### EXERCISE
Only one stretch of the data below is wanted: the lines from the one with "- apply system_ok_grow;" through the one with "constructor; [|done]. by", repeated exactly.

**** PROVIDED INFORMATION

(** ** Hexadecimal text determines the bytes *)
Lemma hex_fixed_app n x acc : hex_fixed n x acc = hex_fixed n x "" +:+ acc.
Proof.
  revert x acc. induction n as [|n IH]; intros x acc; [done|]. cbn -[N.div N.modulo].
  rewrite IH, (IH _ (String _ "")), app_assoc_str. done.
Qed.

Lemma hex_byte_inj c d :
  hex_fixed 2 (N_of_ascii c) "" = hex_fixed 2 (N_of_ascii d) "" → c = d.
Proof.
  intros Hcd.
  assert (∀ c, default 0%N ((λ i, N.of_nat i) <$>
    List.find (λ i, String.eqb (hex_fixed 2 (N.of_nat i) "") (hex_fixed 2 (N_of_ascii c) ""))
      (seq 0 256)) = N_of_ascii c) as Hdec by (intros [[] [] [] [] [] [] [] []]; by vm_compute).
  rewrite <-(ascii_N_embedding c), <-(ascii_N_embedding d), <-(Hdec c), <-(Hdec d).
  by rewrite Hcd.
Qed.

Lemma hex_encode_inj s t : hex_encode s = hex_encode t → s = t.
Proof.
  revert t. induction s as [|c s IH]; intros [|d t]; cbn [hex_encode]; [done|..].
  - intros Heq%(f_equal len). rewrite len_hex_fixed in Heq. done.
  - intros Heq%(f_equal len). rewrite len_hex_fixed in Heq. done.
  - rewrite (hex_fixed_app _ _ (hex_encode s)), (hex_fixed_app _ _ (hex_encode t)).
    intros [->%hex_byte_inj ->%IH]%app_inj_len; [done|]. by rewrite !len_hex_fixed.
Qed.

********
**** PROVIDED INFORMATION

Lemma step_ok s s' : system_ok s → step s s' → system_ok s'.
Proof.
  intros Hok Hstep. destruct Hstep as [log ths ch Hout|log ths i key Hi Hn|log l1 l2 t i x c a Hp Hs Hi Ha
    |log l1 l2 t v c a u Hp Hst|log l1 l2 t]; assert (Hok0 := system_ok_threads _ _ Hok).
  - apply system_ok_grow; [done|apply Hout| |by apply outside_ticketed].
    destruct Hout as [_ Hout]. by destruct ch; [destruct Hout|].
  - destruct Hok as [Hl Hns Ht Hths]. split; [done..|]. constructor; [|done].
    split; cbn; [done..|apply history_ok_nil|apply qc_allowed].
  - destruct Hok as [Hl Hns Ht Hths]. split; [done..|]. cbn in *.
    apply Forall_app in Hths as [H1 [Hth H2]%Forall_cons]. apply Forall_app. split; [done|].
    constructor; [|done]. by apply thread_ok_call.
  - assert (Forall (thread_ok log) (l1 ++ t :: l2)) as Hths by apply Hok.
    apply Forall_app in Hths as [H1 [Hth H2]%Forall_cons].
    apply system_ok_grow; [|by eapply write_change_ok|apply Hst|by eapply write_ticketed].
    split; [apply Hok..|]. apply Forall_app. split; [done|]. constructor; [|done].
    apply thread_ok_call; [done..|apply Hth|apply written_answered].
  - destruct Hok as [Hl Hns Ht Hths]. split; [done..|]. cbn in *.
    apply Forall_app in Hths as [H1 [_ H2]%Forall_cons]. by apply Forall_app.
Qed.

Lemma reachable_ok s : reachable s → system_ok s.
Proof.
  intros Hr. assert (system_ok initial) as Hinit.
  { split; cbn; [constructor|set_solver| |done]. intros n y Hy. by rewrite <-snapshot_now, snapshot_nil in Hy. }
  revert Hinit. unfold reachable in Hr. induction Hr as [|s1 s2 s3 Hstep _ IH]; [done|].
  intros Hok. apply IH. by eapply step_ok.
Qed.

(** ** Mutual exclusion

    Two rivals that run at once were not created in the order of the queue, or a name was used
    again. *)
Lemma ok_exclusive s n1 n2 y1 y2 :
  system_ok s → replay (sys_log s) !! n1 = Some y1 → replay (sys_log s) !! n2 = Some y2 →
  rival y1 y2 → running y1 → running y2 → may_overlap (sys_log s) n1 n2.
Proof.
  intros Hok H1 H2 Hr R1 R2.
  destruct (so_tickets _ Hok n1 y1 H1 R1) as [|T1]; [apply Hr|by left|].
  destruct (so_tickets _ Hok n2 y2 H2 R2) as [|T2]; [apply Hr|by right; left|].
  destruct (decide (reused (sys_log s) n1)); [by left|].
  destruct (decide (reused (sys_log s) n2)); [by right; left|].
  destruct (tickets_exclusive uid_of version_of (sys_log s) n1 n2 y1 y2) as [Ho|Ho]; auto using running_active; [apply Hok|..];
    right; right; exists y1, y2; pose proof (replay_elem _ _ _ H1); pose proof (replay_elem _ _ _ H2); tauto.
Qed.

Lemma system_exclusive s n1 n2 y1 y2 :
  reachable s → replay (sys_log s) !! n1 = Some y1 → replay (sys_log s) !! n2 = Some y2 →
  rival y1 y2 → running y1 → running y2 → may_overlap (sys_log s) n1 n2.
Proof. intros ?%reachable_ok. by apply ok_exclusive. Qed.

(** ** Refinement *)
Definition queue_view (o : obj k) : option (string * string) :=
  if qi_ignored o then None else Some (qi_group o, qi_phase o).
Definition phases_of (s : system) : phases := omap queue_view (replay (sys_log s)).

********

### TASK ANSWER
  - apply system_ok_grow; [done|apply Hout| |by apply outside_ticketed].
    destruct Hout as [_ Hout]. by destruct ch; [destruct Hout|].
  - destruct Hok as [Hl Hns Ht Hths]. split; [done..|]. constructor; [|done].
    split; cbn; [done..|apply history_ok_nil|apply qc_allowed].
  - destruct Hok as [Hl Hns Ht Hths]. split; [done..|]. cbn in *.
    apply Forall_app in Hths as [H1 [Hth H2]%Forall_cons]. apply Forall_app. split; [done|].
    constructor; [|done]. by apply thread_ok_call.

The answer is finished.